YOUR GOAL:
Start at the first line of the listing below. Write out each line exactly, stopping after the one that contains "(** [d.update(items)]: the".

RECORD EXTRACTS:
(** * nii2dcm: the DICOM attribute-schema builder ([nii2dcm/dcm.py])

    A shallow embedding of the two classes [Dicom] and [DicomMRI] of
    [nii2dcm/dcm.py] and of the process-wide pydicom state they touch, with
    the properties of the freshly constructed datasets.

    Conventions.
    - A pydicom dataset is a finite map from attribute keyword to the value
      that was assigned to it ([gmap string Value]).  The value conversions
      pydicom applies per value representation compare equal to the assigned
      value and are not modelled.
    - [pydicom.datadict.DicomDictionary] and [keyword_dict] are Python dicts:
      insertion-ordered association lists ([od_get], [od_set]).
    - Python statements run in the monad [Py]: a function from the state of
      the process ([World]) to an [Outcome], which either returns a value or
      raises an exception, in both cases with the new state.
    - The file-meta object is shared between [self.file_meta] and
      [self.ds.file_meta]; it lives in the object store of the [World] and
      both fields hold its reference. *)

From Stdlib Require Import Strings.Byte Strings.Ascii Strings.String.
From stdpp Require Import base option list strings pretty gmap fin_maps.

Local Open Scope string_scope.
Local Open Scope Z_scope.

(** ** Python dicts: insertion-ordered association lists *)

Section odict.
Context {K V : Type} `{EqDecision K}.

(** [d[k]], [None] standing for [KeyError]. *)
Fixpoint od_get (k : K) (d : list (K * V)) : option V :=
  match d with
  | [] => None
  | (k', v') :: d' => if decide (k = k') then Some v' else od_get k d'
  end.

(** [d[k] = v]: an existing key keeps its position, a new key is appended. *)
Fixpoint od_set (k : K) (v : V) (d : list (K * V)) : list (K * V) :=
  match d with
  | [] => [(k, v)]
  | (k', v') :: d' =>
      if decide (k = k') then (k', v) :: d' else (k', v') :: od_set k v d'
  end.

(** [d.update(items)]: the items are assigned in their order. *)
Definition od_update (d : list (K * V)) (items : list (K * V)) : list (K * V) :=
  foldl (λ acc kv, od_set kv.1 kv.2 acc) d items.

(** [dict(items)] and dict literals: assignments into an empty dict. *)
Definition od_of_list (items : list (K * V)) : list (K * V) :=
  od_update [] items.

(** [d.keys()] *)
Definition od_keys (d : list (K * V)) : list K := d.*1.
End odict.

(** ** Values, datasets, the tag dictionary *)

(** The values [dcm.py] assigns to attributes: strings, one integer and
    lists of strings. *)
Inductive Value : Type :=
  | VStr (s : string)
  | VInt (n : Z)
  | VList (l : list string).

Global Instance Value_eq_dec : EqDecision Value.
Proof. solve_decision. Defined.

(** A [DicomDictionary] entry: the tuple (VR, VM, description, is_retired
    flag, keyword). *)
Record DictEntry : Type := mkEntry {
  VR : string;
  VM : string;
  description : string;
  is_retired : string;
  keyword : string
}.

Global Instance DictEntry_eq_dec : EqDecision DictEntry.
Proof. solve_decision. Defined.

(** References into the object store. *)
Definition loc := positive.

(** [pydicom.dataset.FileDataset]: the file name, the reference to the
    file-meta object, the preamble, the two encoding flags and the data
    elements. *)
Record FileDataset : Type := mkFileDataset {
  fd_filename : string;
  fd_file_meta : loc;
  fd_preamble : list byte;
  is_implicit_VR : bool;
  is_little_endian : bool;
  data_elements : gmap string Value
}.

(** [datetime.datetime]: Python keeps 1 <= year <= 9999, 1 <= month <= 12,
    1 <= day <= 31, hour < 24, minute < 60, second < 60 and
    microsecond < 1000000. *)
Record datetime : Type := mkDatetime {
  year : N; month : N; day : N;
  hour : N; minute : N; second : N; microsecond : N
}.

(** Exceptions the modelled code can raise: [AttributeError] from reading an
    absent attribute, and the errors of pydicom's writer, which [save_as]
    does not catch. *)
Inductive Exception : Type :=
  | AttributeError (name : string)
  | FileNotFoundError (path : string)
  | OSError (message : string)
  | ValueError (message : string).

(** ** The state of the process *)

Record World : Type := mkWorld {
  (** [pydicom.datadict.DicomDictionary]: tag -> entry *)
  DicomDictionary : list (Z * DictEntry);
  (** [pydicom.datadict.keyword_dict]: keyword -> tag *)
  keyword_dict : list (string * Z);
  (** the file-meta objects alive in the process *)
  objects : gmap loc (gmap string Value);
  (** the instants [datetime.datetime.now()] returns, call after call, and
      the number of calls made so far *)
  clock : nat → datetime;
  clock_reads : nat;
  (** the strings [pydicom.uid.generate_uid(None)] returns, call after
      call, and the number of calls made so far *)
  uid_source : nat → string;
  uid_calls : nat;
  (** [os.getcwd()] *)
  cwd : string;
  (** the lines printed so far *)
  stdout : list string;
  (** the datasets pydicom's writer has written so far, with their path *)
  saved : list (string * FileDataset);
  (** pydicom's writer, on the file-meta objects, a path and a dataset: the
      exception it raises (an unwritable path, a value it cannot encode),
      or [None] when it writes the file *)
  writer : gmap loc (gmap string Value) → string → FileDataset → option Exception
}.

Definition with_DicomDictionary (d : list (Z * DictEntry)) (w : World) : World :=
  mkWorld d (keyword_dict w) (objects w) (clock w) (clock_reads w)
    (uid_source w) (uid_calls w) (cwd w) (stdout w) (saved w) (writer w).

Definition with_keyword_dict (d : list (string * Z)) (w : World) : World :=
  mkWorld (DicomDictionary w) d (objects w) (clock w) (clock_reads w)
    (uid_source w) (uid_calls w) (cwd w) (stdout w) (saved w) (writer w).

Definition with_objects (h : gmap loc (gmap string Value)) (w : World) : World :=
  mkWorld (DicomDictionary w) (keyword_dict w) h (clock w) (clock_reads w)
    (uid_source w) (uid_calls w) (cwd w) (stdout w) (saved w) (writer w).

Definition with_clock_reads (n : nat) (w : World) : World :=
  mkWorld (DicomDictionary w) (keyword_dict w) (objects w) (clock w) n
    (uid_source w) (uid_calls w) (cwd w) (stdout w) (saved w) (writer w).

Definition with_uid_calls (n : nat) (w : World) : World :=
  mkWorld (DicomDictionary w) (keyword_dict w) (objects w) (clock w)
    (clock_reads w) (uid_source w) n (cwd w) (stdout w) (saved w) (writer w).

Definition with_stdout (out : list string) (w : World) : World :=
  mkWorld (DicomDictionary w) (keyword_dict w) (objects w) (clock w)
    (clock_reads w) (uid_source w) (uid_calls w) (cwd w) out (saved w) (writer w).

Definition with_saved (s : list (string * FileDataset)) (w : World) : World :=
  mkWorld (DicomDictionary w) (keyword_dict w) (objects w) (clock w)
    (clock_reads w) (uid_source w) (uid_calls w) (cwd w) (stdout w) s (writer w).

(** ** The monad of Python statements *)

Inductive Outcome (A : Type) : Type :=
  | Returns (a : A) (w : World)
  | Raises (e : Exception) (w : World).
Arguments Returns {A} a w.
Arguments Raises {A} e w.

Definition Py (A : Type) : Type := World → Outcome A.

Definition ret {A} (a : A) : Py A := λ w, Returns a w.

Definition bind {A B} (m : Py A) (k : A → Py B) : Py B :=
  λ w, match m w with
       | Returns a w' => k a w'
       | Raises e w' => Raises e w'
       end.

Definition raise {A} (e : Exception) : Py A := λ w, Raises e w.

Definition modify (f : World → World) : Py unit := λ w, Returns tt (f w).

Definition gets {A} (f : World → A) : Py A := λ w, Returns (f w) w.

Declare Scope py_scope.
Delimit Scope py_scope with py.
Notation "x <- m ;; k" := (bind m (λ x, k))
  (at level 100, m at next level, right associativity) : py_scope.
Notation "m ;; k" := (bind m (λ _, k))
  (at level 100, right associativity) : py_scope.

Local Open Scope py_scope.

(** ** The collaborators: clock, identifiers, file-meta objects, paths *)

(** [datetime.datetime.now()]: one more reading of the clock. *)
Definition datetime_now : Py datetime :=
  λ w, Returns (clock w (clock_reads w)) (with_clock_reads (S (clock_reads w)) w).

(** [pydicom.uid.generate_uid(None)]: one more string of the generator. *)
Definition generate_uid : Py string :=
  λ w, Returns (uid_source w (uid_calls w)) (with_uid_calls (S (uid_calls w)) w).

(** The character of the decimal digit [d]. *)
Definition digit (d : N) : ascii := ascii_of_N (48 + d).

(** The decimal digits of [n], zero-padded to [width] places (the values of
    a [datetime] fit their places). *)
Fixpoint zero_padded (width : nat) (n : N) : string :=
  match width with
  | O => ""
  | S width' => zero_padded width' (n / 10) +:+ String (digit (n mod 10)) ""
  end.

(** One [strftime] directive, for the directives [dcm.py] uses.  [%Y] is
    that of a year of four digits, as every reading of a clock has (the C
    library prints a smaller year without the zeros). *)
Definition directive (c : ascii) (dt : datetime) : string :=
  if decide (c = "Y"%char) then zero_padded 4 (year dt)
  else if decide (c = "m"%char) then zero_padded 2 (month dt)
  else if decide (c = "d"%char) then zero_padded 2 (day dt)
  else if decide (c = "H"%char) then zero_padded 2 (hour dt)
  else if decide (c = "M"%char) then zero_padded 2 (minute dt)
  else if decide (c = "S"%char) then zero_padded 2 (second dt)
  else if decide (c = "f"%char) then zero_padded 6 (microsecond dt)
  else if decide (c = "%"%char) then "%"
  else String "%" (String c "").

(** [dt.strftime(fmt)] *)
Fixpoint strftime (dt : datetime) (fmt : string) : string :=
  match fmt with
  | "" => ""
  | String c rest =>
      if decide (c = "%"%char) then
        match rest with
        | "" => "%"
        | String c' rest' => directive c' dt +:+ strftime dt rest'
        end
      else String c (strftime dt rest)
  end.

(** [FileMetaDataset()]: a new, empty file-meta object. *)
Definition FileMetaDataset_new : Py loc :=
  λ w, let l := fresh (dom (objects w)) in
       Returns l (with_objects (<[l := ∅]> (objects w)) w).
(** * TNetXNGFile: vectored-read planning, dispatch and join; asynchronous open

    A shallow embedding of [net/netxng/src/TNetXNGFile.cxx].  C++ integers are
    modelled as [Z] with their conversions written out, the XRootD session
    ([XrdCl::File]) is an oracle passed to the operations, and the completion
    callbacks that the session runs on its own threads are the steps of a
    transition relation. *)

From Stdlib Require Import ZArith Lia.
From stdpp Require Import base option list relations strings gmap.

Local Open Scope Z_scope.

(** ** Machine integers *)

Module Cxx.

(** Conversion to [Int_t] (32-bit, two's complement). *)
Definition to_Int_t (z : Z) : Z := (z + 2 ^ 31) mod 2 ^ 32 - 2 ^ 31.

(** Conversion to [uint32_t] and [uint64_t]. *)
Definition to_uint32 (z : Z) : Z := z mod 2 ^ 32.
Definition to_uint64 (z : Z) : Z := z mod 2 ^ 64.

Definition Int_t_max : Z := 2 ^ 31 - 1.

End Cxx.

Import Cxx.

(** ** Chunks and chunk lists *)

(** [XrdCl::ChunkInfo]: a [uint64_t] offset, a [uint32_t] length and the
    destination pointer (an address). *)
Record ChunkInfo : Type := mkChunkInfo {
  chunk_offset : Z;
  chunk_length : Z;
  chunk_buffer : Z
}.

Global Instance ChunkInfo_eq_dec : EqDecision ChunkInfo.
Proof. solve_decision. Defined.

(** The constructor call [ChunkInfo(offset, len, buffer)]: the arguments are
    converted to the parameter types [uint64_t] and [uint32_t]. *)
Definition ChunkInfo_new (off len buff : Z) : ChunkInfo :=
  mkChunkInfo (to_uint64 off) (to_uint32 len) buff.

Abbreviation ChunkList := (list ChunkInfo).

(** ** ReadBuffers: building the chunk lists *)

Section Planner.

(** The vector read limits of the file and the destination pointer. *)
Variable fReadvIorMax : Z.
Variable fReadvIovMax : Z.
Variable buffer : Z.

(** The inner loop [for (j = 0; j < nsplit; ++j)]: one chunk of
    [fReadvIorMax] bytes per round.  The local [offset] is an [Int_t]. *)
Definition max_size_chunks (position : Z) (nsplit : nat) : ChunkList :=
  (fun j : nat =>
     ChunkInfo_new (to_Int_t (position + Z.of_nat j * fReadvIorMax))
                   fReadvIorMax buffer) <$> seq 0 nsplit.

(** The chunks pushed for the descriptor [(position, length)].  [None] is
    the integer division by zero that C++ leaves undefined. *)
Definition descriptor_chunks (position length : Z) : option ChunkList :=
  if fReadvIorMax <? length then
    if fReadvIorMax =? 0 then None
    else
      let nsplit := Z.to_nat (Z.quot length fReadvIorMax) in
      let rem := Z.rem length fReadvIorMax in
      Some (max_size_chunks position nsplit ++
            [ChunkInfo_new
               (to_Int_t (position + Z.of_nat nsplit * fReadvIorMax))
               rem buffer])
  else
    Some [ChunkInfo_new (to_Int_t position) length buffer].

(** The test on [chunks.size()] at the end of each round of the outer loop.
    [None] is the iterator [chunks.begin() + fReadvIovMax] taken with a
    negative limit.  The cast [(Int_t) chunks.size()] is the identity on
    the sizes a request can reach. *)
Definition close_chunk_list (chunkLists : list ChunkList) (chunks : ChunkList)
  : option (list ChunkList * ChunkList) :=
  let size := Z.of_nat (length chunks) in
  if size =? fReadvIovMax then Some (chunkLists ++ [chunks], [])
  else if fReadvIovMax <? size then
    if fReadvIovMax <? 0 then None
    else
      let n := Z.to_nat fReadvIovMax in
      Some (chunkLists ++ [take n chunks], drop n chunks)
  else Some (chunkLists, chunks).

TASK RESPONSE:
(** * nii2dcm: the DICOM attribute-schema builder ([nii2dcm/dcm.py])

    A shallow embedding of the two classes [Dicom] and [DicomMRI] of
    [nii2dcm/dcm.py] and of the process-wide pydicom state they touch, with
    the properties of the freshly constructed datasets.

    Conventions.
    - A pydicom dataset is a finite map from attribute keyword to the value
      that was assigned to it ([gmap string Value]).  The value conversions
      pydicom applies per value representation compare equal to the assigned
      value and are not modelled.
    - [pydicom.datadict.DicomDictionary] and [keyword_dict] are Python dicts:
      insertion-ordered association lists ([od_get], [od_set]).
    - Python statements run in the monad [Py]: a function from the state of
      the process ([World]) to an [Outcome], which either returns a value or
      raises an exception, in both cases with the new state.
    - The file-meta object is shared between [self.file_meta] and
      [self.ds.file_meta]; it lives in the object store of the [World] and
      both fields hold its reference. *)

From Stdlib Require Import Strings.Byte Strings.Ascii Strings.String.
From stdpp Require Import base option list strings pretty gmap fin_maps.

Local Open Scope string_scope.
Local Open Scope Z_scope.

(** ** Python dicts: insertion-ordered association lists *)

Section odict.
Context {K V : Type} `{EqDecision K}.

(** [d[k]], [None] standing for [KeyError]. *)
Fixpoint od_get (k : K) (d : list (K * V)) : option V :=
  match d with
  | [] => None
  | (k', v') :: d' => if decide (k = k') then Some v' else od_get k d'
  end.

(** [d[k] = v]: an existing key keeps its position, a new key is appended. *)
Fixpoint od_set (k : K) (v : V) (d : list (K * V)) : list (K * V) :=
  match d with
  | [] => [(k, v)]
  | (k', v') :: d' =>
      if decide (k = k') then (k', v) :: d' else (k', v') :: od_set k v d'
  end.

(** [d.update(items)]: the items are assigned in their order. *)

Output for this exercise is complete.